Diane Black, a member of the public market advisory commission, also teaches kindergarten at Rudolf Steiner School. She points out a painting by one of her students, Fionnuala, whose father Rob MacKercher, is a vendor at the Ann Arbor Farmers Market.

Diane Black, a member of the Public Market Advisory Commission, also teaches kindergarten at Rudolf Steiner School. She points out a painting by one of her students, Fionnuala, whose father is Rob MacKercher, a vendor at the Ann Arbor Farmers Market. Art by Rudolf Steiner students is on display at the Ann Arbor District Library's downtown building. (Photos by the writer.)

The meeting with vendors, set for March 8, is part of an effort to engage farmers and others who sell products and produce at the public market. Commissioners hope to get feedback on a range of topics, from drafts of new vendor application and inspection forms to ideas for promoting the market.

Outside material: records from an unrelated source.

(** checkIntRange *)
Definition checkIntRange (v : Z) (t : Typ) (index : Z) : option error :=
  let bits := t_Size t in
  if (bits <=? 0) || (256 <? bits) then Some (errBadArg index (type_String t) "unsupported integer size")
  else if is_uint t then
    if v <? 0 then Some (errBadArg index (type_String t) "negative value for an unsigned type")
    else if Z.shiftl 1 bits - 1 <? v
    then Some (errBadArg index (type_String t) "value exceeds the type's maximum")
    else None
  else if (Z.shiftl 1 (bits - 1) - 1 <? v) || (v <? - Z.shiftl 1 (bits - 1))
  then Some (errBadArg index (type_String t) "value out of range for the signed type")
  else None.

(** convertToReflectInt *)
Definition convertToReflectInt (v : Z) (t : Typ) : value :=
  match GetType t with
  | GBig => VBig v
  | GUint 8 => VUint 8 (Uint64 v mod 2 ^ 8)
  | GUint 16 => VUint 16 (Uint64 v mod 2 ^ 16)
  | GUint 32 => VUint 32 (Uint64 v mod 2 ^ 32)
  | GUint 64 => VUint 64 (Uint64 v)
  | GInt 8 => VInt 8 (wrap 8 (Int64 v))
  | GInt 16 => VInt 16 (wrap 16 (Int64 v))
  | GInt 32 => VInt 32 (wrap 32 (Int64 v))
  | GInt 64 => VInt 64 (Int64 v)
  | _ => VBig v
  end.

Definition coerceInt (t : Typ) (s : string) (index : Z) : res error value :=
  match parseBigInt s with
  | None => Err (errBadArg index (type_String t) (go_quote s +:+ " is not a decimal or 0x-hex integer"))
  | Some v => match checkIntRange v t index with Some e => Err e | None => Ok (convertToReflectInt v t) end
  end.

Definition coerceBool (s : string) (t : Typ) (index : Z) : res error value :=
  let x := TrimSpace s in
  if bool_decide (x = "true") then Ok (VBool true)
  else if bool_decide (x = "false") then Ok (VBool false)
  else Err (errBadArg index (type_String t) (go_quote s +:+ " is not true/false")).

(** the error of [parseHexBytes] and of [splitLiteral], as the argument's error *)
Definition as_bad_arg {A} (index : Z) (t : Typ) (r : res string A) : res error A :=
  match r with Ok a => Ok a | Err m => Err (errBadArg index (type_String t) m) end.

Some of Tuesday’s meeting was spent reviewing drafts of the vendor application and inspection forms, which include revisions aimed at getting more detailed information about what the vendors are selling, and how the products are made.

Market Finances

Two speakers during public commentary – Glenn Thompson and Karen Sidney – both spoke about the public market finances, and expressed concern about the market’s financial trajectory.

Thompson gave commissioners a handout showing bar charts of market operating expenses and income from 1995 through 2009. For operating expenses, he said he’d extracted one-time items such as payments to contractors, and calculated only the market’s regular, recurring expenses. The trend, he noted, is consistently upward, starting in the year 2000 – about the time that the market was put under the direction of the city’s parks and recreation unit, he said.

At the same time, income levels are going down, Thompson said, noting that his calculations did not include income from parking. There was a fairly large jump in income from FY 2003 to FY 2004 – reflecting the last time that vendor fees were increased – but since then, income has been declining, he said. Vendor fees are slated to go up again this year, and he wondered if it would be followed by yet another decline in income, after an initial upward spike. “It’s an ominous trend, if it repeats itself,” he said.

Karen Sidney also spoke about the market’s finances during public commentary. She said she had reviewed the market’s audited financial statements. When parking revenue is extracted, the market’s income is declining, she said. Sidney added that commissioners need to look at whether an increase in vendor fees is actually driving away vendors. She feared that the market was headed toward a deficit, and thinks that raising fees will only make things worse.

During Tuesday’s meeting, commissioners alluded to the vendor fee increase, but didn’t discuss it in detail. By way of background, last year the city proposed an increase of stall fees from $250 to $300 per year – a 20% increase. Jeff Straw, deputy parks manager, gave an update to commissioners about the fee increases at an April 21, 2009 meeting of the public market advisory commission.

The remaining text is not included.